Intel Xeon D 2141I GROMACS STH Small Benchmark
Intel Xeon D 2141I GROMACS STH Small Benchmark

This is where things get really strange. Here we have a $555 embedded chip that is only supposed to support single port FMA AVX-512 out-performing the Intel Xeon Gold 5117, a 14 core single port FMA AVX-512 chip by a significant margin.

A possible explanation is that the Intel Xeon D-2100 series actually supports dual-port FMA AVX-512 not single port. At first, this may seem strange, but if you wanted to do inferencing at the edge without a GPU, perhaps that is a feature Intel snuck in.

We reached out to Intel to confirm this, and we received a response from an Intel spokesperson after conferring with the product team:

“[T]he Xeon D-2100 supports AVX-512 with 1 FMA”

On the other hand, the Intel Xeon D-2100 series AVX-512 application workload aligns much better to the dual port FMA results we have seen than to the single port results that the parts list in their spec sheets.

Chess Benchmarking

Chess is an interesting use case since it has almost unlimited complexity. Over the years, we have received a number of requests to bring back chess benchmarking. We have been profiling systems and are ready to start sharing results:

Intel Xeon D 2141I Chess Benchmark
Intel Xeon D 2141I Chess Benchmark

This is certainly a solid result where it is in the realm of other current generation 8 core processors.

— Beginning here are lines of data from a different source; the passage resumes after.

(** A dictionary sorted by falling count: the counts do not rise, and
    entries with the same count keep their order. *)
Lemma sorted_counts (d : list (string * Z)) i j x y :
  (i < j)%nat →
  sorted by_count_desc d !! i = Some x → sorted by_count_desc d !! j = Some y →
  y.2 ≤ x.2 ∧
  (x.2 = y.2 → ∃ i' j', (i' < j')%nat ∧ d !! i' = Some x ∧ d !! j' = Some y).
Proof.
  intros Hij Hi Hj. split.
  - pose proof (sorted_ordered by_count_desc by_count_desc_total
                  by_count_desc_trans d) as Hs.
    pose proof (StronglySorted_lookup _ _ _ _ _ _ Hs Hij Hi Hj) as Hle.
    simpl in Hle. unfold by_count_desc in Hle. lia.
  - intros Heq. apply sublist_pair_lookup.
    assert (Hsub : [x; y] `sublist_of` sorted by_count_desc d)
      by (apply sublist_pair_lookup; eauto).
    apply (sublist_filter_mono (λ kv, kv.2 = x.2)) in Hsub.
    rewrite sorted_stable in Hsub.
    + rewrite !filter_cons, filter_nil, !decide_True in Hsub by done.
      etrans; [exact Hsub | apply sublist_filter].
    + intros a b Ha Hb. unfold by_count_desc. lia.
Qed.

End orders.

(* ===================================================================== *)
(** * The aggregator                                                      *)
(* ===================================================================== *)

Section aggregator.
Context `{Lib}.
Import Py Search.
Implicit Types (repos : list Repo.t) (self : GithubExplorer).

Lemma analyze_loop repos (a : Analysis.t) :
  forallb timestamp_ok repos = true →
  (Analysis.stars_distribution a).*1 = bucket_names →
  ∃ sd, for_each count_stars repos (Analysis.stars_distribution a) = Ok sd ∧
        for_each analyze_repo repos a =
        Ok {| Analysis.total_count := Analysis.total_count a;
              Analysis.languages :=
                tally (observed_languages repos) (Analysis.languages a);
              Analysis.topics :=
                tally (observed_topics repos) (Analysis.topics a);
              Analysis.created_dates :=
                tally (observed_years repos) (Analysis.created_dates a);
              Analysis.stars_distribution := sd |}.
Proof.
  revert a. induction repos as [|r repos IH]; intros a Hok Hkeys.
  - exists (Analysis.stars_distribution a). split; [done |]. by destruct a.
  - pose proof Hok as Hok'. simpl in Hok'. apply andb_prop in Hok' as [Hr Hrest].
    destruct (count_stars_step _ r Hkeys) as (sd1 & Hstep & Hkeys1 & _ & _).
    pose proof (fold_count_created [r] (Analysis.created_dates a)) as Hcreated.
    simpl in Hcreated. rewrite Hr in Hcreated. specialize (Hcreated eq_refl).
    destruct (count_created (Analysis.created_dates a) r) as [cd1 |] eqn:Hcd;
      [| done].
    simpl in Hcreated. injection Hcreated as ->.
    set (a1 := {| Analysis.total_count := Analysis.total_count a;
                  Analysis.languages := count_language (Analysis.languages a) r;
                  Analysis.topics := count_topics (Analysis.topics a) r;
                  Analysis.created_dates :=
                    tally (observed_years [r]) (Analysis.created_dates a);
                  Analysis.stars_distribution := sd1 |}).
    assert (Hrepo : analyze_repo a r = Ok a1).
    { unfold analyze_repo. rewrite Hcd, Hstep. done. }
    destruct (IH a1 Hrest Hkeys1) as (sd & Hsd & Hloop).
    exists sd. cbn [for_each]. rewrite Hstep, Hrepo. simpl. split; [done |].
    rewrite Hloop. subst a1. simpl. do 2 f_equal.
    + pose proof (fold_count_language (r :: repos) (Analysis.languages a)) as E.
      simpl in E. by rewrite <- E, fold_count_language.
    + pose proof (fold_count_topics (r :: repos) (Analysis.topics a)) as E.
      simpl in E. by rewrite <- E, fold_count_topics.
    + rewrite <- tally_app. f_equal. unfold observed_years. simpl.
      by destruct (created_year r).
Qed.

Next, we are going to have the power consumption, market positioning, and our final words.

4 COMMENTS

  1. I always hear a lot of hype about AVX-512 on STH. You show test results with Gromacs, so I went to gromacs.org. Not to my surprise they promote GPU acceleration. What I do find surprising is, that we never see performance figures from STH on Gromacs with Deeplearning 10 and 11 (12 is so new that we can’t expect that). To me it seems a bit that STH is pushing AVX-512 and the rest of the world couldn’t care less, they just don’t give a sh*t.

  2. Misha, from what I understand, Intel is pushing AVX-512 in hopes that it will be utilized for 5G implementation, whatever that is… AVX-512 is useful for several different edge utilities, including specific networking encryption/decryption forms. However, the cost is that the AVX-512 FMA units push the processor harder resource wise and it has to compensate for that. It compensates by throttling the core speed of the chip.

    So the real question is this: In a real edge environment, where there is a mixed workflow of different processor intensive tasks (web serving, firewall, local storage cache, all kinds of stuff), do clients want a “feature” that will help a small percentage (today) of the workflow, but do so at the cost of slowing the rest?

    Personally, I think the AMD EPYC 3000 series is a slam dunk for what we need now. Intel is betting on future software moving most of the data to the FMA, AVX-512. We’re still waiting on everything to go multithreaded… lol

  3. Micah, I know what intel is trying to do with AVX-512. What wonders me is that STH never showed the price performance between Gromacs on CPU + CUDA vs. CPU with AVX-512 and in almost every review Gromacs CPU vs. CPU with AVX-512.